Ruang make up pengantin wanita.
Suasana hari ini begitu syahdu, seorang gadis cantik sedang menggenakan anting mengkilau yang panjang sambil memandang ke cermin besar, lengkap dengan kebaya putih yang mengiringi keindahan tubuh ramping dan seksinya.
Wanita itu bercermin melihat paras cantiknya. Ia menghela napas panjang, lalu tersenyum lebar ketika dia melihat bayangan pria tampan ada di cermin, dia sosok calon pendamping.
"Ish, kenapa kamu mengangetkan aku," ucap Jingga sambil mendongak kepalanya keatas.
"Sengaja aku datang keruangan make up calon mempelai wanitaku ini untuk melihat kecantikan kamu, sayang,"ucap Ruben sambil menunduk kearah bawah lalu mengecup mesra calon istrinya.
Ciuman yang memabukkan itu harus berhenti ketika para stylist datang keruangan tersebut dengan berdehem, di susul dengan adik Jingga yang juga ikut berdehem ria.

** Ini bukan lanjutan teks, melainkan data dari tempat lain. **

(** Modelled from the spec: the scene graph (sections 3 and 9), whose code
    (Layer, Composition) is not among the sources.  A node is a leaf layer
    with a content producer, which may fail with ContentUnavailable
    ([None]), or a composition with a canvas and its child layers in paint
    order, back to front.  Both carry a stable id and [appearanceAt]: the
    node's own attribute values resolved at a time (opacity, transform,
    blend, matte), or [None] for "not visible" (section 4.3). *)
#[warnings="-register-all"]
Inductive node : Type :=
| LayerNode (id : nat) (appearanceAt : Time → option Appearance)
    (content : Time → option Buffer)
| CompositionNode (id : nat) (appearanceAt : Time → option Appearance)
    (canvas : Buffer) (children : list node).

(** Induction on a node, with the property on all children of a
    composition. *)
Fixpoint node_ind_All (P : node → Prop)
    (Hlayer : ∀ id appearanceAt content,
        P (LayerNode id appearanceAt content))
    (Hcomp : ∀ id appearanceAt canvas children,
        Forall P children →
        P (CompositionNode id appearanceAt canvas children))
    (n : node) : P n :=
  match n with
  | LayerNode id appearanceAt content => Hlayer id appearanceAt content
  | CompositionNode id appearanceAt canvas children =>
      Hcomp id appearanceAt canvas children
        ((fix all (l : list node) : Forall P l :=
            match l with
            | [] => Forall_nil_2 P
            | x :: l' =>
                Forall_cons_2 P x l' (node_ind_All P Hlayer Hcomp x) (all l')
            end) children)
  end.
(** Whatever the loop returns: one snippet per position visited, whose
    similarity is one minus the distance at that position. *)
Lemma format_results_similarity results idxs : forall acc docs,
  format_results results idxs acc = Ok docs ->
  exists new, docs = acc ++ new
    /\ Forall2 (fun i doc =>
                  exists ss d, distances results !! 0%nat = Some ss
                    /\ ss !! i = Some d
                    /\ similarity doc = (1 - d)%float) idxs new.
Proof.
  induction idxs as [|i rest IH]; intros acc docs H.
  - simpl in H. injection H as <-. exists []. rewrite app_nil_r. auto.
  - simpl in H.
    destruct (rbind (getitem (documents results) 0) _) as [c|]; simpl in H;
      [|discriminate].
    destruct (rbind (getitem (metadatas results) 0) _) as [m|]; simpl in H;
      [|discriminate].
    unfold getitem in H at 1.
    destruct (distances results !! 0%nat) as [ss|] eqn:Hss; simpl in H;
      [|discriminate].
    unfold getitem in H at 1.
    destruct (ss !! i) as [d|] eqn:Hd; simpl in H; [|discriminate].
    apply IH in H as (new & -> & Hall).
    eexists (_ :: new). rewrite <- app_assoc. split; [reflexivity|].
    constructor; [|exact Hall]. exists ss, d. auto.
Qed.

(** The snippet kept at a position comes from the distance there. *)
Lemma formatted_lookup results ss i doc :
  distances results !! 0%nat = Some ss ->
  formatted results !! i = Some doc ->
  exists d, ss !! i = Some d /\ similarity doc = (1 - d)%float.
Proof.
  intros Hss Hi. unfold formatted in Hi.
  destruct (getitem (documents results) 0) as [b|]; simpl in Hi;
    [|discriminate].
  destruct (format_results results (seq 0 (length b)) []) as [docs|] eqn:Hf;
    [|discriminate].
  apply format_results_similarity in Hf as (new & -> & Hall). simpl in Hi.
  destruct (Forall2_lookup_r _ _ _ _ _ Hall Hi)
    as (j & Hj & ss' & d & Hss' & Hd & Hsim).
  apply lookup_seq in Hj as [-> _]. simpl in Hd.
  rewrite Hss in Hss'. injection Hss' as <-. eauto.
Qed.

"Ehem! Ya ampun sudah pada nggak sabar banget ya buat malam pertama, tapi nggak waktu sekarang gini dong," cecar Melati.
"Ih, jangan ya dek! kurang sopan begitu sama kakak cantikmu ini," ujar Jingga dengan terkekeh.

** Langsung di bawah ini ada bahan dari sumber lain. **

(** X16. Feedback accumulates over sessions.  A first session ends with
    the operator [op1] quitting and writes a record; a second process loads
    a record with the feedback entries as written, and its operator [op2]
    quits.  Then each feedback entry of the record the second session
    writes holds the text from before the first session, if there was one,
    then the text of [op1], then the text of [op2], separated by a semicolon
    and a blank. *)
Theorem feedback_accumulates (i s1 i2 : info) (ins1 ins2 : list input)
    (op1 op2 : operator) :
  exited (main i ins1) = None →
  config (mem (main i ins1)) !! "begin_img" = Some (PyBool true) →
  key op1 = ord_q →
  dumped (output (main i (ins1 ++ [Iterate op1]))) = [s1] →
  model i2 !! "driving_comments" = model s1 !! "driving_comments" →
  model i2 !! "driving_model_eval" = model s1 !! "driving_model_eval" →
  exited (main i2 ins2) = None →
  config (mem (main i2 ins2)) !! "begin_img" = Some (PyBool true) →
  key op2 = ord_q →
  ∃ s2,
    dumped (output (main i2 (ins2 ++ [Iterate op2]))) = [s2]
    ∧ model s2 !! "driving_comments"
      = Some (match model i !! "driving_comments" with
              | None => comments op1
              | Some old => old +:+ "; " +:+ comments op1
              end +:+ "; " +:+ comments op2)
    ∧ model s2 !! "driving_model_eval"
      = Some (match model i !! "driving_model_eval" with
              | None => rating op1 +:+ "/10"
              | Some old => old +:+ "; " +:+ (rating op1 +:+ "/10")
              end +:+ "; " +:+ (rating op2 +:+ "/10")).
Proof.
  intros He1 Hb1 Hk1 Hs1 Hc He Hr2 Hb2 Hk2.
  rewrite (quit_writes_loaded_record i ins1 op1) in Hs1 by assumption.
  injection Hs1 as <-.
  exists (with_feedback op2 i2).
  split; [by apply quit_writes_loaded_record |].
  unfold with_feedback in *. simpl in *. split.
  - rewrite record_feedback_other by done.
    rewrite record_feedback_lookup, Hc.
    rewrite record_feedback_other by done.
    by rewrite record_feedback_lookup.
  - rewrite record_feedback_lookup.
    rewrite record_feedback_other by done.
    rewrite He, record_feedback_lookup.
    by rewrite record_feedback_other.
Qed.

End Sessions.

(** ** The window *)

Section Display.
Context `{Platform}.

Abbreviation value := (pyval ndarray).
Abbreviation dict := (gmap string value).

Melati menatap tajam."Iya-iya deh! tapi sekarang kakak ipar harus pergi dulu dari sini. Ini ruang make up untuk mempelai wanita," usir Melati dengan mendorong punggung Ruben.
"Oke, adik ipar. Aku pamit ya," pamit Ruben sambil melangkah pergi.
****
Tiga puluh menit kemudian,
Ruben semakin ketar-ketir menunggu calon istrinya yang belum juga selesai didandani, hingga derap langkah kaki itu membuat Ruben tercengang seketika ketika melihat calon istrinya begitu mempesona dengan penampilan kebaya putih yang membalut tubuh rampingnya, menambah aura keanggunan yang begitu memikat sehingga mata Ruben membulat sempurna.
Sekejap mata suasana saat itu menjadi hening karena sosok calon pengantin sudah tiba dan Ijab kabul pun segera dimulai, setelah Jingga duduk disebelah Ruben diiringi oleh Melati yang menutupi kedua mempelai dengan kain putih diatas kepala kedua mempelai.
Dengan suara lembut itu, penghulu mulai melantunkan akad pernikahan dan Ruben pun segera menjabat tangan penghulu diatas meja, lalu penghulu itu mulai berkata-kata dan Ruben pun dengan lantang untuk menjawab.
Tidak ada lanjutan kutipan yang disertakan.